Neben den aktuellen Zahlen fragen die KER-Elternvertreter nach denen aus dem letzten Jahr.
Wie viele der Seiteneinsteiger sind vom letzten Schuljahr noch an den Schulen? „Im Schulbetrieb sind immer noch ca. 90 %“, kommt die prompte Antwort von Frau Kahnt, Abteilungsleiterin Schulen.
Oberste Priorität hat die Sicherstellung, dass die Prüfungen von den Schülern geschafft werden. Abschlussklassen und Eingangsklassen sollen Schwerpunkt der Unterrichtsversorgung sein.
Vertretung aus dem Vertretungslehrerpool
Im Schuljahr 2016/17 waren gut 440 potentielle Vertretungslehrer im Pool. Dieser setzt sich zusammen aus Rentnern, Seiteneinsteigern sowie Absolventen des ersten Staatsexamens, die auf ihr Referendariat warten. „Für einige ist dies eine gute Gelegenheit, sich in dem Bereich auszuprobieren und die eigene Eignung festzustellen“, fasst Herr Heynoldt zusammen. So konnten im abgelaufenen Schuljahr im Bereich der Bildungsagentur Leipzig über 100 Stellen besetzt und damit durchschnittlich 2600 Unterrichtsstunden pro Woche vertreten werden. Der Pool ist, sofern Personal vorhanden, ausbaubar.

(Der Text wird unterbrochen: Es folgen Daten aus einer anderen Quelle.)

Lemma fetch_all_entries (env : Env) (urls : list string)
  (l : list (Request * Response)) :
  fetch_all env urls = Some l ->
  map fst l = map Request_of urls
  /\ Forall (fun e => net env (fst e) = Some (snd e) /\ ok (snd e) = true) l.
Proof.
  revert l. induction urls as [|u urls IH]; simpl; intros l H.
  - inversion H. split; constructor.
  - destruct (net env (Request_of u)) as [resp|] eqn:Hnet; [|discriminate].
    destruct (ok resp) eqn:Hok; simpl in H; [|discriminate].
    destruct (negb (status resp =? 206)); [|discriminate].
    destruct (fetch_all env urls) as [l'|]; [|discriminate].
    inversion H; subst. destruct (IH l' eq_refl) as [Hm Hall].
    split; simpl; [now rewrite Hm|]. constructor; auto.
Qed.

Lemma storage_has_put_all (cs : CacheStorage) (name : string)
  (l : list (Request * Response)) :
  storage_has (put_all cs name l) name = storage_has cs name.
Proof.
  unfold put_all. revert cs. induction l as [|e l IH]; intros cs; simpl;
    [reflexivity|].
  rewrite IH. apply storage_has_put.
Qed.

(** After a batch of writes a lookup gives the last response written
    under the URL, or what was there before. *)
Lemma namespace_match_put_all (cs : CacheStorage) (name : string)
  (l : list (Request * Response)) (r : Request) :
  storage_has cs name = true ->
  namespace_match (put_all cs name l) name r
  = fold_left (fun acc e => if String.eqb (url (fst e)) (url r)
                            then Some (snd e) else acc)
      l (namespace_match cs name r).
Proof.
  unfold put_all. revert cs. induction l as [|e l IH]; intros cs H; simpl;
    [reflexivity|].
  rewrite IH by now rewrite storage_has_put.
  now rewrite namespace_match_put.
Qed.

Lemma last_written (l : list (Request * Response)) (r : Request)
  (resp : Response) (acc : option Response) :
  Forall (fun e => url (fst e) = url r -> snd e = resp) l ->
  acc = Some resp \/ In (url r) (map (fun e => url (fst e)) l) ->
  fold_left (fun acc e => if String.eqb (url (fst e)) (url r)
                          then Some (snd e) else acc) l acc
  = Some resp.
Proof.
  revert acc. induction l as [|e l IH]; intros acc Hall Hin; simpl.
  - destruct Hin as [H|[]]. exact H.
  - inversion Hall as [|? ? He Hl]; subst. apply IH; [exact Hl|].
    destruct (String.eqb (url (fst e)) (url r)) eqn:Heq.
    + left. apply String.eqb_eq in Heq. now rewrite (He Heq).
    + destruct Hin as [H|[H|H]]; auto.
      apply String.eqb_neq in Heq. contradiction.
Qed.
(** ** C4: the default config file of a model type *)

(** C4. [__default_yaml_name] is a function of the model type alone (it
    takes no world and no state): it gives the listed
    [resources/diffusers_model_config/*.yaml] path for each of the eight
    Stable Diffusion model types, the same file for [STABLE_DIFFUSION_20] and
    [STABLE_DIFFUSION_21], the same file for [STABLE_DIFFUSION_20_BASE] and
    [STABLE_DIFFUSION_21_BASE], and [None] for every other model type. *)
Theorem default_yaml_name_table :
  __default_yaml_name STABLE_DIFFUSION_15
  = Some "resources/diffusers_model_config/v1-inference.yaml"%string
  /\ __default_yaml_name STABLE_DIFFUSION_15_INPAINTING
     = Some "resources/diffusers_model_config/v1-inpainting-inference.yaml"%string
  /\ __default_yaml_name STABLE_DIFFUSION_20
     = Some "resources/diffusers_model_config/v2-inference-v.yaml"%string
  /\ __default_yaml_name STABLE_DIFFUSION_20_BASE
     = Some "resources/diffusers_model_config/v2-inference.yaml"%string
  /\ __default_yaml_name STABLE_DIFFUSION_20_INPAINTING
     = Some "resources/diffusers_model_config/v2-inpainting-inference.yaml"%string
  /\ __default_yaml_name STABLE_DIFFUSION_20_DEPTH
     = Some "resources/diffusers_model_config/v2-midas-inference.yaml"%string
  /\ __default_yaml_name STABLE_DIFFUSION_21
     = Some "resources/diffusers_model_config/v2-inference-v.yaml"%string
  /\ __default_yaml_name STABLE_DIFFUSION_21_BASE
     = Some "resources/diffusers_model_config/v2-inference.yaml"%string
  /\ (forall name, __default_yaml_name (OTHER_MODEL_TYPE name) = None)
  /\ (forall mt, __default_yaml_name mt = None -> exists name, mt = OTHER_MODEL_TYPE name).
Proof.
  repeat split.
  intros mt; destruct mt; simpl; try discriminate. intros _. eauto.
Qed.

(** ** C3: every failure is caught and collected *)

Lemma strategy_run_cases w mt wd name s st :
  In s (strategies w mt wd name) ->
  (exists m st', s st = (Ret (Some m), st'))
  \/ (exists e st', s st = (Raise e, st')).
Proof.
  intros Hin.
  pose proof (strategies_return_model w mt wd name s st Hin) as H.
  unfold post in H. destruct (s st) as [[[m | ] | e] st']; simpl in H.
  - left. eauto.
  - contradiction.
  - right. eauto.
Qed.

Bildungsempfehlung und Losverfahren
Die Broschüre der Stadt zu den Gymnasien und Oberschulen mit freien Kapazitäten habe geholfen. Die Anzahl der Schüler denen weder der Erst-, Zweit- oder Drittwunsch erfüllt werden konnte, lag bei der gymnasialen Bildungsempfehlung unter 100. Die Verfahrensanweisung zum Losverfahren hat sich wohl tatsächlich bewährt.
An den Oberschulen lag die Umlenkung der Schüler, denen weder der Erst-, Zweit- und Drittwunsch gewährt werden konnte unter 10 Kindern.
Trotz der Änderungen in der Bildungsempfehlung geht in Leipzig die Mehrzahl der Kinder (50,5 % der Schüler) gleich an die Oberschulen. Der zweite Bildungsweg zum Abitur erfreut sich steigender Beliebtheit.
Nach drei Stunden intensiven Austausches sind die KER-Vorsitzenden überzeugt, was möglich ist, hat die Agentur in der Vorbereitung für das neue Schuljahr getan.